Homogeneous and Heterogeneous Enzyme Immunoassays Monitored with Carbon Dioxide Sensing Membrane Electrodes

Abstract

Immunochemical Potentiometric and amperometric electrodes are in the infant stages of development, yet the literature is already replete with diversified efforts to design increasingly sensitive and specific immunoelectrodes (Eggers et al., 1982; Guilbault, 1983; Boitieux et al., 1984; Keating and Rechnitz, 1984). The carbon dioxide gas-sensing probe, however, has played only a limited role in this research. Despite all the schemes designed for immunosensors, there is a conspicuous absence in the use of the carbon dioxide probe. Why this might be so is suggested by the constraints within which use of the carbon dioxide probe is practical as well as the limiting characteristics of the immunochemical reaction being studied.

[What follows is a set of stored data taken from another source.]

Fixpoint contains (t s : string) : bool :=
  starts_with t s ||
  match s with
  | EmptyString => false
  | String _ s' => contains t s'
  end.

(** The pattern of a plain term: its characters, as literals. *)
Definition literals (t : string) : list atom :=
  map Lit (list_ascii_of_string t).

(** [re.search(rx, s) is not None] for a compiled pattern. *)
Definition search (rx : list (list atom)) (s : string) : bool :=
  existsb (fun b => search_branch b s) rx.

End Re.

(* ================================================================= *)
(** ** [socios.py] *)

Module Socios.
Import Py Pandas.
Local Open Scope py_scope.

(** The categories of [questions.Datatype] after [loadQuestions] has named
    them [['blob','char','num']]. *)
Inductive dtype : Type := blob | char | num.

Definition dtype_eqb (a b : dtype) : bool :=
  match a, b with
  | blob, blob | char, char | num, num => true
  | _, _ => false
  end.

(** Rows of the tables of the store ([loadTables]), with the [lock] column
    that every reader drops left out. *)
Record Group : Type := mkGroup {
  g_GroupID : Z; g_Year : string; g_Location : string }.

Record Link : Type := mkLink {
  l_GroupID : Z; l_AnswerID : Z; l_ProfileID : Z }.

Record Question : Type := mkQuestion {
  q_QuestionID : Z;
  q_Question : string;
  q_Datatype : dtype;
  q_QuestionaireID : Z;
  q_ColumnNo : nat }.

Record QConstraint : Type := mkQConstraint {
  c_Lower : cell; c_Upper : cell }.

Record Answer : Type := mkAnswer {
  a_AnswerID : Z; a_QuestionaireID : Z }.

Record Tables : Type := mkTables {
  groups : list Group;
  links : list Link;
  questions : list Question;
  qconstraints : list QConstraint;
  questionaires : list Z;            (* the QuestionaireID column *)
  answers : list Answer;
  answers_blob_anon : Frame;
  answers_char_anon : Frame;
  answers_num : Frame }.

(** A year as the callers pass it: a number or a string. *)
Inductive pyyear : Type :=
| YInt (y : Z)
| YStr (s : string).

(** [str(year)], applied only to what is not a string already. *)
Definition year_str (year : pyyear) : string :=
  match year with
  | YStr s => s
  | YInt y => str_int y
  end.

Section WithTables.
Variable T : Tables.

(** [links[id_name]]: the columns of the links table. *)
Definition link_col (id_name : string) : option (Link -> Z) :=
  if (id_name =? "AnswerID")%string then Some l_AnswerID
  else if (id_name =? "ProfileID")%string then Some l_ProfileID
  else if (id_name =? "GroupID")%string then Some l_GroupID
  else None.

Definition loadID (year : option pyyear) (id_name : string) : M (list Z) :=
  match link_col id_name with
  | None => raise KeyError
  | Some col =>
      let all_ids :=
        filter (fun l => negb (l_GroupID l =? 0) && negb (col l =? 0))
               (links T) in
      match year with
      | None => ret (unique (map col all_ids))
      | Some y =>
          let year := year_str y in
          let id_select :=
            map g_GroupID
                (filter (fun g => (g_Year g =? year)%string) (groups T)) in
          ret (unique (map col
                 (filter (fun l => mem (l_GroupID l) id_select) all_ids)))
      end
  end.

Definition loadQuestions (dt : option dtype) : list Question :=
  match dt with
  | None => questions T
  | Some d => filter (fun q => dtype_eqb (q_Datatype q) d) (questions T)
  end.

(** [loadAnswers()] without a data type: who answered which questionaire. *)
Definition loadAnswers_all : list Answer := answers T.

(** [loadAnswers(dtype)]: the answer table of the data type. *)
Definition loadAnswers (dt : dtype) : Frame :=
  match dt with
  | blob => answers_blob_anon T
  | char => answers_char_anon T
  | num => answers_num T
  end.
(** The two ways in which [RoundTrip] returns. *)
Lemma RoundTrip_Done_cases s req res s' :
  RoundTrip req s = Done res s' →
  ∃ r pu u,
    valid_request (world s) req r pu u
    ∧ ((∃ err e1,
          LookupIP (url.Hostname u) (ext (world s)) = (inr err, e1)
          ∧ res = (None, Some (Errorf_w "s3transport: lookup ip: " err))
          ∧ s' = failed s (url.Hostname u) e1 (http.Body r))
       ∨ (∃ ips e1 ip rt s3,
            LookupIP (url.Hostname u) (ext (world s)) = (inl ips, e1)
            ∧ merged_ips (resolved s (url.Hostname u) e1) (url.Hostname u) ips
              !! Z.to_nat (selected_index (resolved s (url.Hostname u) e1)
                             (url.Hostname u) ips) = Some ip
            ∧ hostRoundTripper (url.Hostname u)
                (rewritten (resolved s (url.Hostname u) e1) r u
                   (url.Hostname u) ips ip) = Done rt s3
            ∧ hostRTs (self s3) !! url.Hostname u = Some rt
            ∧ res = (Transport_RoundTrip rt (new_loc (requests (world s)))
                       (world s3)).1
            ∧ s' = {| self := self s3;
                      world := (Transport_RoundTrip rt
                                  (new_loc (requests (world s))) (world s3)).2;
                      calls := calls s3
                        ++ [CallRoundTrip rt (new_loc (requests (world s)))] |})).
Proof.
  intros Hrun.
  assert (Hpanic : (∀ r pu u, ¬ valid_request (world s) req r pu u) → False).
  { intros Hinvalid. by rewrite (RoundTrip_panics_unless_valid s req Hinvalid) in Hrun. }
  destruct (requests (world s) !! req) as [r|] eqn:Hreq;
    [|exfalso; apply Hpanic; intros r pu u (H1 & _); congruence].
  destruct (http.URL r) as [pu|] eqn:Hurl;
    [|exfalso; apply Hpanic; intros r' pu u (H1 & H2 & _); congruence].
  destruct (urls (world s) !! pu) as [u|] eqn:Hu;
    [|exfalso; apply Hpanic; intros r' pu' u (H1 & H2 & H3); congruence].
  assert (Hvalid : valid_request (world s) req r pu u) by done.
  exists r, pu, u. split; [done|].
  destruct (LookupIP (url.Hostname u) (ext (world s))) as [[ips|err] e1] eqn:Hres.
  - right.
    rewrite (RoundTrip_success s req r pu u ips e1 Hvalid Hres) in Hrun.
    set (host := url.Hostname u) in *. set (s1 := resolved s host e1) in *.
    assert (Hvalid1 : valid_request (world s1) req r pu u) by exact Hvalid.
    destruct (merged_ips s1 host ips) as [|ip0 rest] eqn:Hm.
    { revert Hrun. unfold mbind at 1, M_bind at 1.
      by rewrite (rewrite_request_empty s1 req r pu u host ips Hvalid1 Hm). }
    assert (Hne : merged_ips s1 host ips ≠ []) by (by rewrite Hm).
    destruct (rewrite_request_spec s1 req r pu u host ips Hvalid1 Hne)
      as (ip & Hip & Hrw).
    revert Hrun. unfold mbind at 1, M_bind at 1. rewrite Hrw.
    unfold mbind at 1, M_bind at 1.
    destruct (hostRoundTripper host (rewritten s1 r u host ips ip))
      as [rt s3|why] eqn:Hlook; [|discriminate].
    destruct (hostRoundTripper_Done _ _ _ _ Hlook) as (Hin & _).
    unfold mbind, M_bind, record, in_world. cbn.
    destruct (Transport_RoundTrip rt (new_loc (requests (world s))) (world s3))
      as [res' w'] eqn:Hd.
    intros [= <- <-]. exists ips, e1, ip, rt, s3. rewrite Hd. cbn.
    repeat (split; [done|]). done.
  - left. rewrite (RoundTrip_failure s req r pu u err e1 Hvalid Hres) in Hrun.
    injection Hrun as <- <-. by exists err, e1.
Qed.
(** * check-and-notify: the overdue-document notifier

    A shallow embedding of [check-and-notify.py] and the properties of its
    overdue selector, message builder and main loop.

    Conventions of the embedding.
    - A Python [str] is the Rocq [string] of its UTF-8 bytes (a lone
      surrogate encoded like any other code point); where Python works on
      characters (iterating or indexing a string, the digits of a date)
      the model decodes them.
    - A parsed JSON document is a [json] tree; a Python [dict] is an
      association list in insertion order, read at its first binding.
    - A Python exception is a [Raise] outcome; [try]/[except] is [catch].
    - Every function that logs or talks to the outside world runs in the
      monad [M], which collects the events in program order.
    - Library functions whose text is not part of the program ([int] on a
      string, [str] on a value, [urlparse]) are Section variables. *)

From Stdlib Require Import List ZArith Lia Bool Ascii String Sorting.Sorted.
From Stdlib Require Import Sorting.Permutation.
From Stdlib Require Import Floats.SpecFloat DecimalString.
Import ListNotations.

Open Scope string_scope.
Open Scope Z_scope.
Open Scope list_scope.

(* ------------------------------------------------------------------ *)
(** ** Parsed JSON values and the Python operations used on them *)

#[warnings="-register-all"]
Inductive json : Type :=
| JNull
| JBool (b : bool)
| JInt (n : Z)
| JFloat (f : spec_float)
| JStr (s : string)
| JArr (items : list json)
| JObj (fields : list (string * json)).

(** Python truth value of a parsed JSON value ([if x:]). *)
Definition truthy (v : json) : bool :=
  match v with
  | JNull => false
  | JBool b => b
  | JInt n => negb (n =? 0)
  | JFloat (S754_zero _) => false
  | JFloat _ => true
  | JStr s => negb (String.eqb s "")
  | JArr items => match items with [] => false | _ :: _ => true end
  | JObj fields => match fields with [] => false | _ :: _ => true end
  end.
Lemma pinch_places_once_witness :
  let inputs :=
    [ (PINCH, Some (create_mock_hand 0.015), 1000);
      (PINCH, Some (create_mock_hand 0.001), 1016);
      (PINCH, None, 1200);
      (PINCH, Some (create_mock_hand 0.001), 1400) ] in
  exists a',
    run (init 16) inputs = Some a' /\
    (voxel_engine a' = voxel_engine (init 16) \/
     exists x y z,
       VoxelEngine.place_voxel (voxel_engine (init 16)) x y z None =
       (true, voxel_engine a')) /\
    (pinch_fired (init 16) = true ->
     voxel_engine a' = voxel_engine (init 16)).
Proof.
  cbv zeta. eexists. split; [vm_compute; reflexivity |].
  apply (pinch_places_once
           [ (PINCH, Some (create_mock_hand 0.015), 1000);
             (PINCH, Some (create_mock_hand 0.001), 1016);
             (PINCH, None, 1200);
             (PINCH, Some (create_mock_hand 0.001), 1400) ] (init 16)).
  - repeat constructor.
  - vm_compute. reflexivity.
Defined.

Lemma peace_cycles_once_witness :
  let inputs :=
    [ (PEACE, Some (create_mock_hand 0.15), 1000);
      (PEACE, Some (create_mock_hand 0.15), 1016);
      (PEACE, Some (create_mock_hand 0.15), 1400) ] in
  exists a',
    run (init 16) inputs = Some a' /\
    (voxel_engine a' = voxel_engine (init 16) \/
     voxel_engine a' = VoxelEngine.next_color (voxel_engine (init 16))) /\
    (peace_active (init 16) = true ->
     voxel_engine a' = voxel_engine (init 16)).
Proof.
  cbv zeta. eexists. split; [vm_compute; reflexivity |].
  apply (peace_cycles_once
           [ (PEACE, Some (create_mock_hand 0.15), 1000);
             (PEACE, Some (create_mock_hand 0.15), 1016);
             (PEACE, Some (create_mock_hand 0.15), 1400) ] (init 16)).
  - repeat constructor.
  - vm_compute. reflexivity.
Defined.
(** The closure of lines 338-341 as the scheduler sees it: it hands
    nothing to the scheduler, which only the constructor can reach. *)
Definition callback (i : nat) : list nat * bool := ([], throws i).

(** Lines 339-340, for the event number [i]: [onmessage] is read when the
    closure runs. *)
Definition deliver (i : nat) (s : state) : state :=
  match onmessage s, frames s !! i with
  | Some handler, Some data => observe (Message handler data) s
  | _, _ => s
  end.

(** The listener for ['message'], lines 337-342. *)
Definition on_message (data : string) (s : state) : state :=
  let i := length (frames s) in
  let s := State (onmessage s) (onclose s) (frames s ++ [data]) (tasks s) (trace s) in
  match wrapper with
  | Now => deliver i s
  | Later k => set_tasks (Scheduler.waitForNextTask k i (tasks s)) s
  end.

(** The listener for ['close'], lines 344-347. *)
Definition on_close (s : state) : state :=
  match onclose s with
  | Some handler => observe (Closed handler) s
  | None => s
  end.

(** One turn of the event loop of Node: the scheduler's next immediate
    runs, and the closures that it invokes deliver. *)
Definition turn (s : state) : state :=
  match wrapper with
  | Now => s
  | Later k =>
      let t := Scheduler.turn callback k (tasks s) in
      foldl (fun s i => deliver i s) (set_tasks t s)
            (drop (length (Scheduler.invoked_of (Scheduler.trace (tasks s))))
                  (Scheduler.invoked_of (Scheduler.trace t)))
  end.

Additional restrictions result from the presence of the enzyme when developing an enzyme immunoassay [EIA]. Despite this, the enzyme is a favorite “transducer”, or label, which produces a signal related to the immunochemical reaction and can be recognized by the electrochemical detector. This integration of enzyme chemistry, immunochemistry and probe characteristics is a critical factor in determining, during method development, the feasibility of selecting a carbon dioxide probe as the analytical detector. These key ingredients will be discussed in this overview together with possibilities for the future of the carbon dioxide sensor in immunochemical applications. Improvements in the probe and broader applications will highlight this future.